Kalau orang yang masih fanatik kepada seseorang apalagi jika orang itu adalah kakeknya sendiri, tentu orang itu akan mencantumkan nama kakeknya di tempat yang pertama. Namun Habib Zein justru menulis Shahabat Nabi yang ketika itu bermusuhan dengan kakeknya. Ini menunjukkan bahwa Habib Zain bin Ibrahim bin Sumaith ini mengatakan kami Ahlul Bait mencintai para Shahabat Nabi, untuk memberi contoh kepada Umat Islam. Tentang urusan permusuhan antara Sahabat radhiallahu anhum, hendaknya kita diam dan tidak mencampurinya. Ini juga sekaligus menunjukkan inilah akhlak dari kakeknya yaitu Sayidina Ali bin Abi Thalib radhiallahu anhu yang begitu rendah hati dan berakhlak mulia, yang tentu saja ini didapat dari Rasulullah shallallahu alaihi wasallam.

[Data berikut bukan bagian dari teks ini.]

(** * Personalised schedule calendar (calendar.py): the data transformations

    A shallow embedding of the pure core of [calendar.py]: the day ordering
    ([sort_days]), the clock parser ([parse_time_minutes]), the column
    normaliser ([normalize_dataframe]), the slot grid
    ([create_calendar_heatmap]) and the flat export table
    ([create_excel_export]), then of their callers: the PNG export
    ([export_calendar_as_png], over an arbitrary renderer) and [main] from
    the loading of the files on, over an arbitrary renderer and an
    arbitrary answer of openpyxl (the legend it writes first is static
    markup and is left out).

    Conventions of the embedding.
    - A Python [str] is the [string] of its UTF-8 bytes.  Case mapping and
      white space are those of Python on the ASCII range, which is where the
      column keywords, the weekday names and the clock digits live; every
      other byte is carried unchanged.  Byte-wise lexicographic order on
      UTF-8 is the order of code points, which is how Python compares [str].
    - A value handed to [sort_days] or [parse_time_minutes] is a [cell]:
      [None] for a missing value (NaN/None), [Some s] for a value whose
      [str()] is [s].
    - A cell of a sheet that [pd.read_excel] has read is a [sheet_cell]:
      [Blank] for a missing value that [fillna] fills (NaN/None), [Value s]
      for a value that [astype(str)] prints as [s], and [NaT] for the missing
      entry of a datetime64 column, which [fillna] with a string does not
      fill.  pandas 2 then prints it as the text NaT, which is what the
      model does; pandas 3 keeps it missing, and a statement that depends on
      the difference says so.
    - Python [int] is [Z]; [int()] reads ASCII digits and skips, around
      them, the white space of C ([Py_ISSPACE]), which is less than what
      [str.strip] removes.
    - openpyxl refuses some texts (a control character in a value, one of
      the characters it reserves in a sheet title).  [create_excel_export]
      is the sheet it is asked for; its answer, the saved bytes or its
      exception, is an input of the application model, like the image
      renderer's.
    - Exceptions are the [Raise] branch of [result]; calls into streamlit
      are collected as a list of [ui_call].
    - CPython's configurable limit on the number of digits [int()] accepts
      is not part of the model. *)

From Stdlib Require Import String Ascii List ZArith Lia Bool Arith.
From Stdlib Require Import Sorted Permutation DecimalString DecimalPos.
Import ListNotations.

Open Scope list_scope.
Open Scope string_scope.

(* ================================================================== *)
(** ** Exceptions *)

Inductive exn : Type :=
| KeyError (key : string)
| ValueError
| AttributeError
| IllegalCharacterError.

Inductive result (A : Type) : Type :=
| Ok (a : A)
| Raise (e : exn).

Arguments Ok {A} a.
Arguments Raise {A} e.

Definition bind {A B : Type} (m : result A) (k : A -> result B) : result B :=
  match m with
  | Ok a => k a
  | Raise e => Raise e
  end.

Notation "x <- m ;; k" := (bind m (fun x => k))
  (at level 61, m at next level, right associativity).

(** [for x in xs: acc = body(acc, x)], stopping at the first exception. *)
Fixpoint for_each {A S : Type} (body : S -> A -> result S) (xs : list A) (acc : S)
  : result S :=
  match xs with
  | [] => Ok acc
  | x :: xs' => acc' <- body acc x ;; for_each body xs' acc'
  end.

Bagi orang yang tidak tahu kisah Shahabat Sayidina Muawiyah radhiallahu anhu, tentu berprasangka, bahwa Sayidina Muawiyah sudah tidak mengikuti manhaj yang benar, ini adalah tuduhan yang keliru. Sebab Sayidina Muawiyah radhiallahu anhu adalah salah seorang dari Shahabat yang ditunjuk oleh Rasulullahu shallallhu alaihi wassalam untuk menuliskan wahyu, yaitu menuliskan Al Quran. Orang yang ditunjuk Rasulullah untuk menulis wahyu tentulah orang yang mulia dan bukan orang yang sembarangan.
Tentang kisah di akhir hidup Sayidina Muawiyah, bahwa beliau mempunyai harta yang berlimpah, menguasai satu daerah atau kerajaan. Adalah urusan beliau dengan Allah. Itu adalah ijtihad beliau yang memang layak untuk berijtihad. Jadi sepatutnya kita diam tidak perlu komentar apapun terhadap Shahabat Rasulullah shallallahu alaihi wassalam. Karena, kalaupun mereka salah dalam ijtihadnya, mereka masih jauh lebih mulia dari kita walaupun misalnya jika kita benar.

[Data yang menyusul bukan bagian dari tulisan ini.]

(** * IndeedBot: the paginated listing extraction pipeline

    A shallow embedding of [IndeedBot.get_job_posts] and
    [IndeedBot.wait_until_visible] (IndeedBot.py), together with the
    Python string operations they use, and the properties of the
    pipeline: total-count discovery, the pagination checkpoint, the
    per-card field extraction with its fall-backs, the detail-panel
    context switch and the CSV record sink.

    The remote site is an input of the model: every answer the browser
    driver gives (which elements a selector finds, when an element
    becomes visible, whether a click goes through) is read from a
    snapshot value, and the theorems quantify over all snapshots. *)

From Stdlib Require Import ZArith List Bool Ascii String Lia DecimalString.
Import ListNotations.
Open Scope string_scope.
Open Scope Z_scope.

(** ** Python strings *)

Module PyStr.

(** [str.strip] removes the characters for which [str.isspace] holds; on
    ASCII these are 9..13, 28..31 and the space. *)
Definition isspace (c : ascii) : bool :=
  let n := nat_of_ascii c in
  ((9 <=? n)%nat && (n <=? 13)%nat) || ((28 <=? n)%nat && (n <=? 32)%nat).

Fixpoint lstrip (s : string) : string :=
  match s with
  | EmptyString => EmptyString
  | String c s' => if isspace c then lstrip s' else s
  end.

Fixpoint rev_onto (s acc : string) : string :=
  match s with
  | EmptyString => acc
  | String c s' => rev_onto s' (String c acc)
  end.

Definition rev (s : string) : string := rev_onto s EmptyString.

Definition rstrip (s : string) : string := rev (lstrip (rev s)).

Definition strip (s : string) : string := rstrip (lstrip s).

(** [str.replace(old, new)]: the non-overlapping occurrences of [old],
    leftmost first.  [skip] counts the characters of a match that are
    still to be dropped. *)
Fixpoint replace_from (old new : string) (skip : nat) (s : string) : string :=
  match s with
  | EmptyString => EmptyString
  | String c s' =>
      match skip with
      | S k => replace_from old new k s'
      | O =>
          if prefix old s
          then new ++ replace_from old new (Nat.pred (String.length old)) s'
          else String c (replace_from old new O s')
      end
  end.

(** With an empty [old] Python puts [new] before every character and at
    the end. *)
Fixpoint intersperse (new s : string) : string :=
  match s with
  | EmptyString => new
  | String c s' => new ++ String c (intersperse new s')
  end.

Definition replace (old new s : string) : string :=
  match old with
  | EmptyString => intersperse new s
  | _ => replace_from old new O s
  end.

Definition isdigit (c : ascii) : bool :=
  let n := nat_of_ascii c in (48 <=? n)%nat && (n <=? 57)%nat.

(** [re.findall(r'\d+', s)]: the maximal runs of digits, left to right.
    [run] is the run being read, most recent digit first. *)
Fixpoint findall_digits_from (run : string) (s : string) : list string :=
  match s with
  | EmptyString =>
      match run with EmptyString => [] | _ => [rev run] end
  | String c s' =>
      if isdigit c then findall_digits_from (String c run) s'
      else match run with
           | EmptyString => findall_digits_from EmptyString s'
           | _ => rev run :: findall_digits_from EmptyString s'
           end
  end.

Definition findall_digits (s : string) : list string :=
  findall_digits_from EmptyString s.

Definition digit_value (c : ascii) : Z := Z.of_nat (nat_of_ascii c) - 48.

Fixpoint int_from (acc : Z) (s : string) : Z :=
  match s with
  | EmptyString => acc
  | String c s' => int_from (10 * acc + digit_value c) s'
  end.

(** [int(s)] for a string of decimal digits, which is all the source
    passes to it (an element of [findall_digits]). *)
Definition int (s : string) : Z := int_from 0 s.

(** [round(n / 10)] for an integer [n >= 0]: Python 3 divides to a float
    and rounds half to even.  For [n] below 2^53 the float quotient is
    on the same side of every half-integer as the exact one, so that
    the result is the integer computation below; above it the two can
    differ, and from 309 digits on the division raises OverflowError. *)
Definition round_div10 (n : Z) : Z :=
  let q := n / 10 in
  let r := n mod 10 in
  if r <? 5 then q
  else if 5 <? r then q + 1
  else if Z.even q then q else q + 1.

(** [str(n)] for an integer. *)
Definition str (n : Z) : string := NilZero.string_of_int (Z.to_int n).

End PyStr.

(** ** Exceptions *)

Inductive exn : Type :=
| TimeoutException
| NoSuchElementException
| IndexError
| WebDriverException.

(** A computation that returns or raises. *)
Definition res (A : Type) : Type := (exn + A)%type.

Definition ret {A} (a : A) : res A := inr a.
Definition raise {A} (e : exn) : res A := inl e.

Definition bind {A B} (m : res A) (k : A -> res B) : res B :=
  match m with
  | inl e => inl e
  | inr a => k a
  end.

Notation "x <- m ;; k" := (bind m (fun x => k))
  (at level 61, m at next level, right associativity).

(** [try: body / except: handler], for a body whose only effect is the
    value it yields. *)
Definition try_except {A} (body : res A) (handler : A) : A :=
  match body with
  | inr a => a
  | inl _ => handler
  end.

(** [xs[i]] *)
Definition index {A} (xs : list A) (i : nat) : res A :=
  match nth_error xs i with
  | Some x => ret x
  | None => raise IndexError
  end.

(** ** The browser driver

    What Selenium answers is read from a document snapshot: which
    elements a locator finds, in document order, and for each element
    its text, its [href], how long after a wait starts it is displayed
    ([None]: never) and whether a pointer move-and-click
    ([ActionChains]) and a plain [click()] on it go through. *)

Inductive By : Type := CSS_SELECTOR | ID | NAME | CLASS_NAME | TAG_NAME.

Record WebElement : Type := {
  text : string;
  href : string;
  displayed_after : option Z;
  hoverable : bool;
  clickable : bool
}.

Definition Dom : Type := By -> string -> list WebElement.

Definition find_elements (dom : Dom) (by_ : By) (value : string)
  : list WebElement := dom by_ value.

Definition find_element (dom : Dom) (by_ : By) (value : string)
  : res WebElement :=
  match dom by_ value with
  | e :: _ => ret e
  | [] => raise NoSuchElementException
  end.

(** [WebDriverWait(driver, duration, frequency).until(
      EC.visibility_of_element_located((by, value)))]:
    polls until the first element the locator finds is displayed and
    raises [TimeoutException] once [duration] has passed.  The poll
    interval ([frequency], 0.01) is taken to its limit: the wait succeeds
    exactly when the element is displayed no later than [duration]. *)
Definition until_visibility_of_element_located
    (dom : Dom) (duration : Z) (by_ : By) (value : string) : res unit :=
  match dom by_ value with
  | e :: _ =>
      match displayed_after e with
      | Some t => if t <=? duration then ret tt else raise TimeoutException
      | None => raise TimeoutException
      end
  | [] => raise TimeoutException
  end.

(** Truth value of an optional string argument: [None] and [''] are false. *)
Definition truthy (o : option string) : bool :=
  match o with
  | Some (String _ _) => true
  | _ => false
  end.

Definition value_of (o : option string) : string :=
  match o with Some s => s | None => EmptyString end.

Definition default_duration : Z := 10000.

(** [IndeedBot.wait_until_visible] *)
Definition wait_until_visible (driver : Dom)
    (css_selector element_id name class_name tag_name : option string)
    (duration : Z) : res unit :=
  if truthy css_selector then
    until_visibility_of_element_located driver duration CSS_SELECTOR (value_of css_selector)
  else if truthy element_id then
    until_visibility_of_element_located driver duration ID (value_of element_id)
  else if truthy name then
    until_visibility_of_element_located driver duration NAME (value_of name)
  else if truthy class_name then
    until_visibility_of_element_located driver duration CLASS_NAME (value_of class_name)
  else if truthy tag_name then
    until_visibility_of_element_located driver duration TAG_NAME (value_of tag_name)
  else ret tt.

(** The call shape every call site of the source uses:
    [self.wait_until_visible(driver, css_selector=..., duration=...)]. *)
Definition wait_css (driver : Dom) (css_selector : string) (duration : Z)
  : res unit :=
  wait_until_visible driver (Some css_selector) None None None None duration.

(** ** Selectors of the results page *)

(** The source writes every selector as a CSS attribute selector,
    [[attr="value"]]. *)
Definition dquote : string := String (ascii_of_nat 34) EmptyString.

Definition attr (a v : string) : string :=
  "[" ++ a ++ "=" ++ dquote ++ v ++ dquote ++ "]".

Selain itu Sayidina Muawiyah bin Abu Sufyan radhiallahu anhuma masih keluarga dekat Rasulullah shallallahu alaihi wassalam melalui satu di antara Ummahatul Mukminin yaitu Sayidatina Ramlah binti Abu Sufyan kakak dari Sayidina Muawiyah radhiallahu anhu. Jadi beliau adalah adik ipar Rasulullah shallalahu alaihi wassalam. Beliau dikenal juga dengan gelar Ummu Habibah.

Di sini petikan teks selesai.